While 2025 looks like a bright spot for Nebraska sunflower production, sunflower production has varied tremendously in Nebraska over the past 35 years. For example, in 1991, there were 50,000 acres planted to sunflowers in Nebraska, with the split between oil-type sunflowers and non-oil (confection) sunflowers being 60/40. Changes in farm bill legislation in the 1990’s led to an increase in sunflower acres that peaked in 1999 at 101,000 planted acres, which was almost evenly split between oil and non-oil. While somewhat volatile from year to year, planted acres remained as high as 99,000 acres in 2005 before a downward trend started that led to a low of 28,300 acres planted in 2024. However, even more striking than the decline in acres is the change in the mix of sunflower types planted. Unlike the more even split of the 1990’s and early 2000’s, oil-type sunflowers made up 94% (36,000) of the total sunflower acres planted in Nebraska in 2025.
Nebraska ranked sixth nationally in sunflower production in 2025, just above Kansas and slightly below Colorado. North and South Dakota dominate U.S. production of sunflowers making up 84% of the 2025 total. U.S. sunflower production has varied like Nebraska’s. Production for 2025 totaled 2.2 billion pounds nationally, a 103% increase over 2024. Like Nebraska, a substantial increase of 183% in harvested acres and a more modest increase in yield (10%) drove this increase in production.
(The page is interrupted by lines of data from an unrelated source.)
(* ===== verification/MergeBatcher.v ===== *)
(** Batchers: a batch built from tuples that arrive in any order
    (crates/dbsp/src/trace/ord/merge_batcher.rs, crates/dbsp/src/trace.rs).

    A batcher sorts what it is given with a [MergeSorter] and gives the tuples to a [TupleBuilder] when it
    is sealed.  It is generic over the batch, known by its builder. *)
From S2P Require Import Prelude Sort Consolidation Trie LayerSpec Scheduler MergeCursor Batch BatchBuild MergeSorter MergeSorterSpec.
#[local] Open Scope nat_scope.

Module MergeBatcher.
Section batcher.
Context `{Ord K} `{Ord V} `{Ord T} `{MonoidValue R} `{BU : Builder B Out K V T R}.
(** The size of a tuple, and the key and the value of a new box. *)
Context (size : nat) (default_kv : K * V).
#[local] Abbreviation Pairs := (RawVec.RawVec ((K * V) * R)).

Record MergeBatcher := mk { sorter : MergeSorter.MergeSorter (K * V) R; time : T }.
Implicit Types (self : MergeBatcher) (batch : Pairs).

Definition new_batcher (time : T) : MergeBatcher := mk (MergeSorter.new size) time.

(** The result has the caller's new batch. *)
Definition push_batch self batch : option (MergeBatcher * Pairs) :=
  '(sorter, batch) ← MergeSorter.push_batch size (sorter self) batch; Some (mk sorter (time self), batch).
Definition push_consolidated_batch self batch : option (MergeBatcher * Pairs) :=
  '(sorter, batch) ← MergeSorter.push_consolidated_batch size (sorter self) batch; Some (mk sorter (time self), batch).

Definition tuples self : nat := MergeSorter.len (sorter self).

(** One buffer of the sorted run. *)
Definition build_buffer self (builder : TupleBuilder.TupleBuilder K V B) (buffer : Pairs) : option (TupleBuilder.TupleBuilder K V B) :=
  foldM (λ builder '((k, v), w), TupleBuilder.push_vals builder k v (time self) w) builder (items buffer).
Definition seal self : option Out :=
  '(_, merged) ← MergeSorter.finish_into size (sorter self) [];
  let builder := TupleBuilder.new default_kv new_builder in
  builder ← foldM (build_buffer self) builder merged;
  TupleBuilder.done builder.
End batcher.
#[global] Arguments MergeBatcher : clear implicits.
End MergeBatcher.

(** A call that gives tuples to a batcher. *)
Inductive Push (D R : Type) :=
  | Unordered (batch : RawVec.RawVec (D * R))
  | Consolidated (batch : RawVec.RawVec (D * R)).
Arguments Unordered {D R}.
Arguments Consolidated {D R}.

Definition pushed {D R} (p : Push D R) : list (D * R) := match p with Unordered b | Consolidated b => items b end.
(** What [push_consolidated_batch] asks of its caller. *)
Definition push_ok `{Ord D} `{MonoidValue R} (p : Push D R) : Prop := match p with Unordered _ => True | Consolidated b => canonical (items b) end.

Section batcher_spec.
Context `{OK : Ord K} `{OV : Ord V} `{OT : Ord T} `{MR : MonoidValue R} `{BU : Builder B Out K V T R} {BS : BuilderSpec B Out K V T R}.
Context (size : nat) (Hsize : zst_ok ((K * V) * R) size) (default_kv : K * V).
Implicit Types (self : MergeBatcher.MergeBatcher K V T R) (l : list ((K * V) * R)).
Import MergeBatcher.

(** The calls one after the other; the batches that the caller gets back are dropped. *)
Definition push_one self (p : Push (K * V) R) : option (MergeBatcher K V T R) :=
  fst <$> match p with Unordered b => push_batch size self b | Consolidated b => push_consolidated_batch size self b end.
Definition push_ops self (ops : list (Push (K * V) R)) : option (MergeBatcher K V T R) := foldM push_one self ops.

(** The tuples at one time. *)
Definition timed_at (t : T) l : list ((K * (V * T)) * R) := (λ '((k, v), w), ((k, (v, t)), w)) <$> l.

Lemma timed_at_canonical t l : canonical l → canonical (timed_at t l).
Proof.
  induction l as [|[[k v] r] l IH]; [intros; apply canonical_nil|]. intros (Hl & Hr & Hlt)%canonical_cons_inv. apply canonical_cons; [by apply IH|done|].
  intros j ([j' w'] & -> & ([[k' v'] r'] & [= -> ->] & Hin)%list_elem_of_fmap)%list_elem_of_fmap. cbn.
  assert ((k, v) ≺ (k', v')) as Hkv by (apply Hlt, list_elem_of_fmap; by exists ((k', v'), r')). apply klt_pair in Hkv as [Hk|[-> Hv]]; apply klt_pair; [by left|right].
  split; [done|]. apply klt_pair. by left.
Qed.

Lemma timed_at_wt t l k v t' : wt (timed_at t l) (k, (v, t')) = if decide (t' = t) then wt l (k, v) else mzero.
Proof.
  induction l as [|[[k0 v0] r0] l IH]; [cbn; by destruct (decide _)|]. unfold timed_at in *. cbn [fmap list_fmap].
  destruct (decide ((k0, v0) = (k, v))) as [[= -> ->]|Hne].
  - destruct (decide (t' = t)) as [->|Ht]; [by rewrite !wt_cons_eq, IH|]. rewrite wt_cons_ne by congruence. exact IH.
  - rewrite wt_cons_ne by congruence. rewrite IH. destruct (decide _); [|done]. by rewrite wt_cons_ne.
Qed.

Lemma push_all_app (b : TupleBuilder.TupleBuilder K V B) (l1 l2 : list ((K * (V * T)) * R)) : push_all b (l1 ++ l2) = b ← push_all b l1; push_all b l2.
Proof.
  unfold push_all. revert b. induction l1 as [|[[k [v t]] r] l1 IH]; intros b; [done|]. cbn [app foldM].
  destruct (TupleBuilder.push_vals b k v t r); [apply IH|done].
Qed.

Lemma build_buffer_all self builder b : build_buffer self builder b = push_all builder (timed_at (time self) (items b)).
Proof.
  unfold build_buffer, push_all. generalize (items b) as l. intros l. revert builder.
  induction l as [|[[k v] r] l IH]; intros builder; [done|]. cbn. destruct (TupleBuilder.push_vals builder k v (time self) r); [apply IH|done].
Qed.

Lemma build_flat self builder merged : foldM (build_buffer self) builder merged = push_all builder (timed_at (time self) (flat merged)).
Proof.
  revert builder. induction merged as [|b bs IH]; intros builder; [done|]. cbn [foldM]. change (flat (b :: bs)) with (items b ++ flat bs).
  unfold timed_at. rewrite fmap_app, push_all_app, build_buffer_all. unfold timed_at. destruct (push_all builder _); [apply IH|done].
Qed.

Lemma push_one_spec self p : queue_ok size (sorter self) → push_ok p →
  ∃ self', push_one self p = Some self' ∧ time self' = time self ∧ queue_ok size (sorter self')
    ∧ ∀ k, wt (held (sorter self')) k = wt (held (sorter self)) k ⊕ wt (pushed p) k.
Proof.
  intros Hs Hp. unfold push_one. destruct p as [b|b].
  - unfold push_batch. destruct (push_batch_spec size Hsize _ b Hs) as (s & given & -> & Hs' & _ & Hw). by eexists.
  - unfold push_consolidated_batch. destruct (push_consolidated_batch_spec size Hsize _ b Hs Hp) as (s & given & -> & Hs' & _ & Hw). by eexists.
Qed.

Lemma push_ops_spec ops : ∀ self, queue_ok size (sorter self) → Forall push_ok ops →
  ∃ self', push_ops self ops = Some self' ∧ time self' = time self ∧ queue_ok size (sorter self')
    ∧ ∀ k, wt (held (sorter self')) k = wt (held (sorter self)) k ⊕ wt (ops ≫= pushed) k.
Proof.
  induction ops as [|p ops IH]; intros self Hs Hops; unfold push_ops; cbn [foldM].
  { exists self. split_and!; [done..|]. intros k. symmetry. apply madd_0_r. }
  apply Forall_cons in Hops as [Hp Hops]. destruct (push_one_spec self p Hs Hp) as (self1 & -> & Ht1 & Hs1 & Hw1). cbn [mbind option_bind].
  destruct (IH self1 Hs1 Hops) as (self' & Heq & Ht & Hs' & Hw). exists self'. split_and!; [exact Heq|congruence|done|].
  intros k. rewrite Hw, Hw1, <- madd_assoc. f_equal. symmetry. apply wt_app.
Qed.

Lemma seal_spec self : queue_ok size (sorter self) →
  ∃ out d, seal size default_kv self = Some out ∧ o_rep out d ∧ data_ok d
    ∧ ∀ k v t, wt (MergeCursor.tuples d) (k, (v, t)) = if decide (t = time self) then wt (held (sorter self)) (k, v) else mzero.
Proof.
  intros Hs. unfold seal. destruct (finish_into_spec size Hsize _ Hs) as (s & merged & -> & Hc & Hw). cbn [mbind option_bind]. rewrite build_flat.
  destruct (push_all_spec (timed_at (time self) (flat merged)) _ [] (new_rep default_kv)) as (tb & -> & Htb); [by apply timed_at_canonical|].
  cbn [mbind option_bind]. destruct (tb_done_spec tb _ Htb) as (out & d & Hout & Ho & Hd & Ht). exists out, d. split_and!; [done..|].
  intros k v t. rewrite Ht. cbn [app]. rewrite timed_at_wt, Hw. done.
Qed.
End batcher_spec.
However, overall, Nebraska sunflower yield falls well short of the national average yield of 1,863 pounds per acre.
Going back to 1979, U.S. sunflower production peaked at 7.3 billion pounds on 5.5 million acres. In the late 1990’s, around five billion pounds were produced annually on about 3.5 million acres. Nationally, oil sunflowers made up 92% of the production in 2025. In 1999, oil sunflowers made up only 78% of the production.
Ukraine remains a top global producer and exporter of sunflower seeds and oil, despite war-related disruptions in production and transportation. However, overall sunflower production has declined in Ukraine by 35-40 percent since the pre-war levels of 2021. Global use of sunflowers remains steady while worldwide production has declined. This has led to declining global stocks with the 2025 ending stocks estimated at 2.8 million metric tons, a 4% decrease from 2024 and a 13% decrease from 2023. Furthermore, the ending stocks are projected to decline another 15% during this marketing year to reach a low of 2.28 million metric tons by the end of September 2026.
Tight supplies and steady demand are usually a recipe for higher prices. At the time of this writing, the price discovery process for 2026 crop insurance price elections is ongoing. However, USDA-RMA currently lists the projected price for oil type sunflowers at $29.00 per cwt. If realized, this would be a 25% increase over last year’s spring projected price of $24.00 and 11% higher than the 2025 harvest price of $26.20. A similar story exists for confectionary (non-oil) sunflowers. They are currently projected at $37.10 per cwt. That is up 15% from the 2025 spring projected price of $32.30 and 6% higher than the 2025 harvest price of $35.10.
USDA ERS has maintained a data set for sunflower acreage, production, and prices since 1980. Figure 1 shows the national average price received for all types of sunflower seed versus the average yield for the last 30 years (1995-2024) based on harvest season. (Note: even though the 2025 harvest season is over, the average price received for the 2025-26 marketing year is yet to be determined.)
While both prices and yields have trended upward, the price received trended upward a little faster but with much more volatility. Yields have increased an average of seventeen pounds per acre per year over the 30 years while price has increased five and half cents per pound. However, the variation in year-to-year change in the price received by farmers on a percentage basis is ten times higher than it is for yield.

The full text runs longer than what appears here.